■ What is expected
Set the records down once more so that they match the source word for word.

[Saved entries]
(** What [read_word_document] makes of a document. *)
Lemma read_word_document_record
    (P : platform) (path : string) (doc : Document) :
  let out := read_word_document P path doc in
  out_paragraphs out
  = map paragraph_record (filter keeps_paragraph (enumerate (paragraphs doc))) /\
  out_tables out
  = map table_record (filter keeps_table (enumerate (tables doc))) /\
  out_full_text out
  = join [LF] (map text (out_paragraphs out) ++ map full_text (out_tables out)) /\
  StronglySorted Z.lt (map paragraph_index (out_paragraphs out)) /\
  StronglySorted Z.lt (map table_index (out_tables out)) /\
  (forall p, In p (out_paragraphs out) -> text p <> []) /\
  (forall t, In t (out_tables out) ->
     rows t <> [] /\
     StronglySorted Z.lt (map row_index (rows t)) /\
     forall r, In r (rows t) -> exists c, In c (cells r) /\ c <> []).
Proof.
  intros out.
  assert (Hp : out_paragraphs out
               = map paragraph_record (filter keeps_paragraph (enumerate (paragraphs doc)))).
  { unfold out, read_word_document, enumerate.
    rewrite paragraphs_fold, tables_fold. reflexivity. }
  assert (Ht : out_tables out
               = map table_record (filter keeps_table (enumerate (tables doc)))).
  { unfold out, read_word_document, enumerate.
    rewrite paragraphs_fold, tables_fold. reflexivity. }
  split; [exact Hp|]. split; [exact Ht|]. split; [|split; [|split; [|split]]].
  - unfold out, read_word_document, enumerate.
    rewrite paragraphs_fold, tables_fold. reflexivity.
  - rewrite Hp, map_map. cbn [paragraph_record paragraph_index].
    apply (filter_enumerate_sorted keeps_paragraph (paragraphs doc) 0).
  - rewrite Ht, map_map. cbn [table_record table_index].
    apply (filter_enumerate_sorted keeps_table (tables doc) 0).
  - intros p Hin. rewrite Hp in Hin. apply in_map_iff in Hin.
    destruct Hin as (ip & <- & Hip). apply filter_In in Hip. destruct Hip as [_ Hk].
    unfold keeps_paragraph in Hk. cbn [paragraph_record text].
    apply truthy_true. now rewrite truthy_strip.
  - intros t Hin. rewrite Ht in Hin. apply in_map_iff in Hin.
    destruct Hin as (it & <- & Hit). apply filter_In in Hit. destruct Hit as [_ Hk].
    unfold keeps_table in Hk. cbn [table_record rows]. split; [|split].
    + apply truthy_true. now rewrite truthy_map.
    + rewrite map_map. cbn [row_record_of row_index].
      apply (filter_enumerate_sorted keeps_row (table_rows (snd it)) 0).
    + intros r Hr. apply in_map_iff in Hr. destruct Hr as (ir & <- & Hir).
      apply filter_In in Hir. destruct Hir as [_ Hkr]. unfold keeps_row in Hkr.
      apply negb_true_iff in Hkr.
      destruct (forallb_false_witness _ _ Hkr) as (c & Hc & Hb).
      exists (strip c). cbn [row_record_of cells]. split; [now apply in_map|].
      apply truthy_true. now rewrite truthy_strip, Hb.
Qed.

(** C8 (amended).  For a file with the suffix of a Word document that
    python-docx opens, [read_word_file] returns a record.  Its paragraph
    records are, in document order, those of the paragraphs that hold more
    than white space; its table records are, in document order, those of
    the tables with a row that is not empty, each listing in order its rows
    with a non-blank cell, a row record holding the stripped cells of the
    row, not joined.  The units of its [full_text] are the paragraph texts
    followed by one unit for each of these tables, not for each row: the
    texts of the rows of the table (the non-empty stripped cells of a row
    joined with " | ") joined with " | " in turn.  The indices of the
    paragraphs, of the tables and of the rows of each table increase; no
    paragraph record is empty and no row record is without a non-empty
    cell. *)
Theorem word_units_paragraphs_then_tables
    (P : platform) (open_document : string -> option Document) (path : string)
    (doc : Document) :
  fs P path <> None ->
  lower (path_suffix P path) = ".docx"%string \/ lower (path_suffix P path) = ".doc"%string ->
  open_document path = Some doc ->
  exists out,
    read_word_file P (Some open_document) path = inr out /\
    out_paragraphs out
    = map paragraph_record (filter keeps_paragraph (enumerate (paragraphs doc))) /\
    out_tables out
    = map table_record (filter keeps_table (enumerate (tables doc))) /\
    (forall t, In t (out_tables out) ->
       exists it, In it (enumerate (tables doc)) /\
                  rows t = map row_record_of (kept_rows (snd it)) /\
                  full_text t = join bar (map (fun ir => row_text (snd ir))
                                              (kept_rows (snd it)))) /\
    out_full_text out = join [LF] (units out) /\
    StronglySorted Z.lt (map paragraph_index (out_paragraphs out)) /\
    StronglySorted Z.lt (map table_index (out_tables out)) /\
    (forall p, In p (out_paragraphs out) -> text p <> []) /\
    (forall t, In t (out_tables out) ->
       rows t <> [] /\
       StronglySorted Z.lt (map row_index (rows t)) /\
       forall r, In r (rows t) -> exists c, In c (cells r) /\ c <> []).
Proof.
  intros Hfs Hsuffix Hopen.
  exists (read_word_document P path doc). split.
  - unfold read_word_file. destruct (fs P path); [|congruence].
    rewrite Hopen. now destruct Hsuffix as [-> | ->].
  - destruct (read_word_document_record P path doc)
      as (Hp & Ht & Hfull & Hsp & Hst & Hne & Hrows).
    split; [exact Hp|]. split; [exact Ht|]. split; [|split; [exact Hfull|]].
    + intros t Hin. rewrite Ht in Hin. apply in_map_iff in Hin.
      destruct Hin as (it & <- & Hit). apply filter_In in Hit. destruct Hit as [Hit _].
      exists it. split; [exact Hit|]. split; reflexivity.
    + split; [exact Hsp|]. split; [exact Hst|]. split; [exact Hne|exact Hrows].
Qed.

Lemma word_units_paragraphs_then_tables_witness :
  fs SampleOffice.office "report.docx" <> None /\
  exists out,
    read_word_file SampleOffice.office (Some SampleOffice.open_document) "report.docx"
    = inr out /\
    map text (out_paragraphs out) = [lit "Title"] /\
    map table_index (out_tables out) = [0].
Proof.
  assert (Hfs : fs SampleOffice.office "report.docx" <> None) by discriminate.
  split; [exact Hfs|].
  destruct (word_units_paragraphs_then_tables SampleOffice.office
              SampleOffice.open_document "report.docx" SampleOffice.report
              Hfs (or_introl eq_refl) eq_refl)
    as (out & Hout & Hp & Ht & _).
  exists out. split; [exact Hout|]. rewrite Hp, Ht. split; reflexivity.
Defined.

■ Solved problem
(** What [read_word_document] makes of a document. *)
Lemma read_word_document_record
    (P : platform) (path : string) (doc : Document) :
  let out := read_word_document P path doc in
  out_paragraphs out
  = map paragraph_record (filter keeps_paragraph (enumerate (paragraphs doc))) /\
  out_tables out
  = map table_record (filter keeps_table (enumerate (tables doc))) /\
  out_full_text out
  = join [LF] (map text (out_paragraphs out) ++ map full_text (out_tables out)) /\
  StronglySorted Z.lt (map paragraph_index (out_paragraphs out)) /\
  StronglySorted Z.lt (map table_index (out_tables out)) /\
  (forall p, In p (out_paragraphs out) -> text p <> []) /\
  (forall t, In t (out_tables out) ->
     rows t <> [] /\
     StronglySorted Z.lt (map row_index (rows t)) /\
     forall r, In r (rows t) -> exists c, In c (cells r) /\ c <> []).
Proof.
  intros out.
  assert (Hp : out_paragraphs out
               = map paragraph_record (filter keeps_paragraph (enumerate (paragraphs doc)))).
  { unfold out, read_word_document, enumerate.
    rewrite paragraphs_fold, tables_fold. reflexivity. }
  assert (Ht : out_tables out
               = map table_record (filter keeps_table (enumerate (tables doc)))).
  { unfold out, read_word_document, enumerate.
    rewrite paragraphs_fold, tables_fold. reflexivity. }
  split; [exact Hp|]. split; [exact Ht|]. split; [|split; [|split; [|split]]].
  - unfold out, read_word_document, enumerate.
    rewrite paragraphs_fold, tables_fold. reflexivity.
  - rewrite Hp, map_map. cbn [paragraph_record paragraph_index].
    apply (filter_enumerate_sorted keeps_paragraph (paragraphs doc) 0).
  - rewrite Ht, map_map. cbn [table_record table_index].
    apply (filter_enumerate_sorted keeps_table (tables doc) 0).
  - intros p Hin. rewrite Hp in Hin. apply in_map_iff in Hin.
    destruct Hin as (ip & <- & Hip). apply filter_In in Hip. destruct Hip as [_ Hk].
    unfold keeps_paragraph in Hk. cbn [paragraph_record text].
    apply truthy_true. now rewrite truthy_strip.
  - intros t Hin. rewrite Ht in Hin. apply in_map_iff in Hin.
    destruct Hin as (it & <- & Hit). apply filter_In in Hit. destruct Hit as [_ Hk].
    unfold keeps_table in Hk. cbn [table_record rows]. split; [|split].
    + apply truthy_true. now rewrite truthy_map.
    + rewrite map_map. cbn [row_record_of row_index].
      apply (filter_enumerate_sorted keeps_row (table_rows (snd it)) 0).
    + intros r Hr. apply in_map_iff in Hr. destruct Hr as (ir & <- & Hir).
      apply filter_In in Hir. destruct Hir as [_ Hkr]. unfold keeps_row in Hkr.
      apply negb_true_iff in Hkr.
      destruct (forallb_false_witness _ _ Hkr) as (c & Hc & Hb).
      exists (strip c). cbn [row_record_of cells]. split; [now apply in_map|].
      apply truthy_true. now rewrite truthy_strip, Hb.
Qed.

(** C8 (amended).  For a file with the suffix of a Word document that
    python-docx opens, [read_word_file] returns a record.  Its paragraph
    records are, in document order, those of the paragraphs that hold more
    than white space; its table records are, in document order, those of
    the tables with a row that is not empty, each listing in order its rows
    with a non-blank cell, a row record holding the stripped cells of the
    row, not joined.  The units of its [full_text] are the paragraph texts
    followed by one unit for each of these tables, not for each row: the
    texts of the rows of the table (the non-empty stripped cells of a row
    joined with " | ") joined with " | " in turn.  The indices of the
    paragraphs, of the tables and of the rows of each table increase; no
    paragraph record is empty and no row record is without a non-empty
    cell. *)
Theorem word_units_paragraphs_then_tables
    (P : platform) (open_document : string -> option Document) (path : string)
    (doc : Document) :
  fs P path <> None ->
  lower (path_suffix P path) = ".docx"%string \/ lower (path_suffix P path) = ".doc"%string ->
  open_document path = Some doc ->
  exists out,
    read_word_file P (Some open_document) path = inr out /\
    out_paragraphs out
    = map paragraph_record (filter keeps_paragraph (enumerate (paragraphs doc))) /\
    out_tables out
    = map table_record (filter keeps_table (enumerate (tables doc))) /\
    (forall t, In t (out_tables out) ->
       exists it, In it (enumerate (tables doc)) /\
                  rows t = map row_record_of (kept_rows (snd it)) /\
                  full_text t = join bar (map (fun ir => row_text (snd ir))
                                              (kept_rows (snd it)))) /\
    out_full_text out = join [LF] (units out) /\
    StronglySorted Z.lt (map paragraph_index (out_paragraphs out)) /\
    StronglySorted Z.lt (map table_index (out_tables out)) /\
    (forall p, In p (out_paragraphs out) -> text p <> []) /\
    (forall t, In t (out_tables out) ->
       rows t <> [] /\
       StronglySorted Z.lt (map row_index (rows t)) /\
       forall r, In r (rows t) -> exists c, In c (cells r) /\ c <> []).
Proof.
  intros Hfs Hsuffix Hopen.
  exists (read_word_document P path doc). split.
  - unfold read_word_file. destruct (fs P path); [|congruence].
    rewrite Hopen. now destruct Hsuffix as [-> | ->].
  - destruct (read_word_document_record P path doc)
      as (Hp & Ht & Hfull & Hsp & Hst & Hne & Hrows).
    split; [exact Hp|]. split; [exact Ht|]. split; [|split; [exact Hfull|]].
    + intros t Hin. rewrite Ht in Hin. apply in_map_iff in Hin.
      destruct Hin as (it & <- & Hit). apply filter_In in Hit. destruct Hit as [Hit _].
      exists it. split; [exact Hit|]. split; reflexivity.
    + split; [exact Hsp|]. split; [exact Hst|]. split; [exact Hne|exact Hrows].
Qed.

Lemma word_units_paragraphs_then_tables_witness :
  fs SampleOffice.office "report.docx" <> None /\
  exists out,
    read_word_file SampleOffice.office (Some SampleOffice.open_document) "report.docx"
    = inr out /\
    map text (out_paragraphs out) = [lit "Title"] /\
    map table_index (out_tables out) = [0].
Proof.
  assert (Hfs : fs SampleOffice.office "report.docx" <> None) by discriminate.
  split; [exact Hfs|].
  destruct (word_units_paragraphs_then_tables SampleOffice.office
              SampleOffice.open_document "report.docx" SampleOffice.report
              Hfs (or_introl eq_refl) eq_refl)
    as (out & Hout & Hp & Ht & _).
  exists out. split; [exact Hout|]. rewrite Hp, Ht. split; reflexivity.
Defined.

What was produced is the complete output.